Autoclaves function to eliminate microbial cells and endospores within a given device through the application of dry[J1] , saturated steam (1). Steam is assessed by a steam dryness fraction. This ratio is used to quantify the amount of water within steam. For example, if steam contains 10% water by mass, it is considered to be 90% dry (a dryness fraction of 0.9). ideally, with autoclave steam the aim is to have steam at close to 100% dryness. In doing so the autoclave acts as a pressure-cooker: water boils at 100°C, at atmospheric pressure, whereas at lower temperatures it boils at lower temperatures, at higher pressure it boils at higher temperatures. At a steam over-pressure of one bar (or 100,000 Pascals), water boils at approximately 121°C. This allows the autoclave to produce temperatures above those that can ordinarily be achieved. Autoclaves commonly use saturated steam heated to between 115–134°C (250 - 273°F). To achieve a Sterility Assurance Level of 10-6 a holding time of at least 30 minutes at 115°C, 15 minutes at 121°C (250°F) or 3 minutes at 134°C (273°F) is required (2).

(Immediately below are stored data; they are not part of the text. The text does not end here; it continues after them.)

(** No occurrence starts before the one [strings.Index] reports. *)
Lemma indexNat_first (s sep : string) (n : nat) :
  indexNat s sep = Some n ->
  forall pre post, s = pre ++ sep ++ post -> (n <= String.length pre)%nat.
Proof.
  revert n. induction s as [|c s IH]; intros n H pre post Hs; cbn [indexNat] in H.
  - destruct (String.prefix sep EmptyString); [| discriminate].
    inversion H. lia.
  - destruct (String.prefix sep (String c s)) eqn:E.
    + inversion H. lia.
    + destruct (indexNat s sep) as [k|] eqn:Ek; simpl in H; [| discriminate].
      inversion H; subst.
      destruct pre as [|a pre].
      * simpl in Hs. exfalso.
        assert (String.prefix sep (sep ++ post) = true) as Hp.
        { clear. induction sep as [|a sep IH]; simpl.
          - destruct post; reflexivity.
          - destruct (ascii_dec a a); [exact IH | congruence]. }
        rewrite <- Hs in Hp. congruence.
      * simpl in Hs. inversion Hs; subst.
        specialize (IH k eq_refl pre post eq_refl). simpl. lia.
Qed.

Lemma lowerByte_ascii (c : ascii) :
  (byteval (lowerByte c) <? RuneSelf) = true -> (byteval c <? RuneSelf) = true.
Proof.
  destruct c as [[] [] [] [] [] [] [] []]; vm_compute; congruence.
Qed.

End StringFacts.

(** ** The share extractor *)

Module ShareFacts.
Import GoStrings Shares StringFacts.

(** A line of [net view] output for a share named HPPrinter. *)
Definition hpLine : string :=
  "HPPrinter            Print      Shared printer".

(** A line for a share whose name has the administrative token inside
    a longer name. *)
Definition ipcInsideLine : string :=
  "MyIPC$Queue          Print      Shared printer".

Definition identity (s : string) : string := s.

Section Facts.

Variable unicodeTrim : string -> string.
Variable unicodeTrimRight : string -> string.
Variable unicodeToLower : string -> string.
Variable unicodeFields : string -> list string.

Local Abbreviation TrimSpace := (GoStrings.TrimSpace unicodeTrim unicodeTrimRight).
Local Abbreviation ToLower := (GoStrings.ToLower unicodeToLower).
Local Abbreviation shareOfLine :=
  (Shares.shareOfLine unicodeTrim unicodeTrimRight unicodeToLower).
Local Abbreviation appendShare :=
  (Shares.appendShare unicodeTrim unicodeTrimRight unicodeToLower).
Local Abbreviation parseShares :=
  (Shares.parseShares unicodeTrim unicodeTrimRight unicodeToLower).
Local Abbreviation getShares :=
  (Shares.getShares unicodeTrim unicodeTrimRight unicodeToLower).
Local Abbreviation shareOfLineFields :=
  (Shares.shareOfLineFields unicodeToLower unicodeFields).

(** The name a line yields is the trimmed text before the first
    occurrence of the marker, which is not at the start of the line. *)
Lemma shareOfLine_name (line shareName : string) :
  shareOfLine line = Some shareName ->
  0 < Index line "Print"
  /\ shareName = TrimSpace (sliceTo line (Index line "Print"))
  /\ shareName <> EmptyString
  /\ Contains (ToLower shareName) "ipc$" = false.
Proof.
  unfold Shares.shareOfLine. intros H.
  destruct (Contains line "Print"); [| discriminate].
  destruct (0 <? Index line "Print") eqn:E; [| discriminate].
  apply Z.ltb_lt in E.
  destruct (String.eqb _ EmptyString) eqn:Ee; simpl in H; [discriminate |].
  destruct (Contains (ToLower _) "ipc$") eqn:Ec; simpl in H; [discriminate |].
  inversion H; subst. repeat split; auto.
  intros Hn. rewrite Hn in Ee. rewrite String.eqb_refl in Ee. discriminate.
Qed.

(** The text before the marker: the line is that text, the marker and a
    remainder, and the marker does not occur earlier. *)
Lemma text_before_marker (line : string) :
  0 <= Index line "Print" ->
  exists post,
    line = sliceTo line (Index line "Print") ++ "Print" ++ post
    /\ forall pre' post', line = pre' ++ "Print" ++ post' ->
         Index line "Print" <= Z.of_nat (String.length pre').
Proof.
  unfold Index, sliceTo. intros H.
  destruct (indexNat line "Print") as [n|] eqn:E; [| lia].
  destruct (indexNat_split _ _ _ E) as (pre & post & Hs & Hl & Ht).
  exists post. rewrite Nat2Z.id, Ht. split; [exact Hs |].
  intros pre' post' Hs'. pose proof (indexNat_first _ _ _ E _ _ Hs'). lia.
Qed.

Lemma fold_appendShare_app (lines : list string) (acc : list string) :
  fold_left appendShare lines acc = (acc ++ fold_left appendShare lines [])%list.
Proof.
  revert acc. induction lines as [|l lines IH]; intros acc; simpl.
  - rewrite app_nil_r. reflexivity.
  - rewrite IH. rewrite (IH (Shares.appendShare _ _ _ [] l)).
    unfold Shares.appendShare. destruct (shareOfLine l); simpl.
    + rewrite <- app_assoc. reflexivity.
    + reflexivity.
Qed.

(** Every name in the result of the scan was yielded by a line. *)
Lemma fold_appendShare_In (lines : list string) (name : string) :
  In name (fold_left appendShare lines []) ->
  exists line, In line lines /\ shareOfLine line = Some name.
Proof.
  induction lines as [|l lines IH]; simpl; intros H; [contradiction |].
  rewrite fold_appendShare_app in H. apply in_app_or in H.
  destruct H as [H | H].
  - unfold Shares.appendShare in H.
    destruct (shareOfLine l) as [n|] eqn:E; simpl in H; [| contradiction].
    destruct H as [-> | []]. exists l. auto.
  - destruct (IH H) as (line & Hin & Hl). exists line. auto.
Qed.

Lemma parseShares_In (out name : string) :
  In name (parseShares out) ->
  exists line, In line (scanLines out) /\ shareOfLine line = Some name.
Proof.
  apply fold_appendShare_In.
Qed.

Lemma getShares_In (cmd : CombinedOutput) (names : list string) (name : string) :
  getShares cmd = Ok names -> In name names ->
  exists line, shareOfLine line = Some name.
Proof.
  unfold Shares.getShares. intros H Hin.
  destruct (failed cmd); [discriminate |].
  destruct (parseShares (output cmd)) as [|n ns] eqn:E; [discriminate |].
  inversion H; subst. rewrite <- E in Hin.
  destruct (parseShares_In _ _ Hin) as (line & _ & Hl). exists line. exact Hl.
Qed.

With steam sterilization devices the most critical functions are, arguably, the steam sterilization of direct and indirect the product contact parts. A second important aspect relates to air removal. All of the trapped air must be removed from the autoclave before activation. This is because trapped air is a very poor medium for achieving sterility. To be effective autoclaves and support systems need to be designed, installed, and qualified in a manner that ensures their continued reliability (3).
The validation and verification of the sterilization process requires careful planning, and this includes selection of the loads (pre-defined configurations of items to be sterilized). For the validation or qualification approach different strategies can be adopted. One such approach, which avoids the qualification of every load, is to adopt a matrix design (bracketing) approach where ‘worst case’ combinations for all of the intended loads can be selected. The matrix approach uses a philosophy which allows for the testing of a subset of the intended autoclave loads to validate the entire range of load, in lieu of testing each loads in the matrix. With this paper the focus is on non-liquid loads, although reference is made to alternative approaches than can be considered for liquid autoclave loads.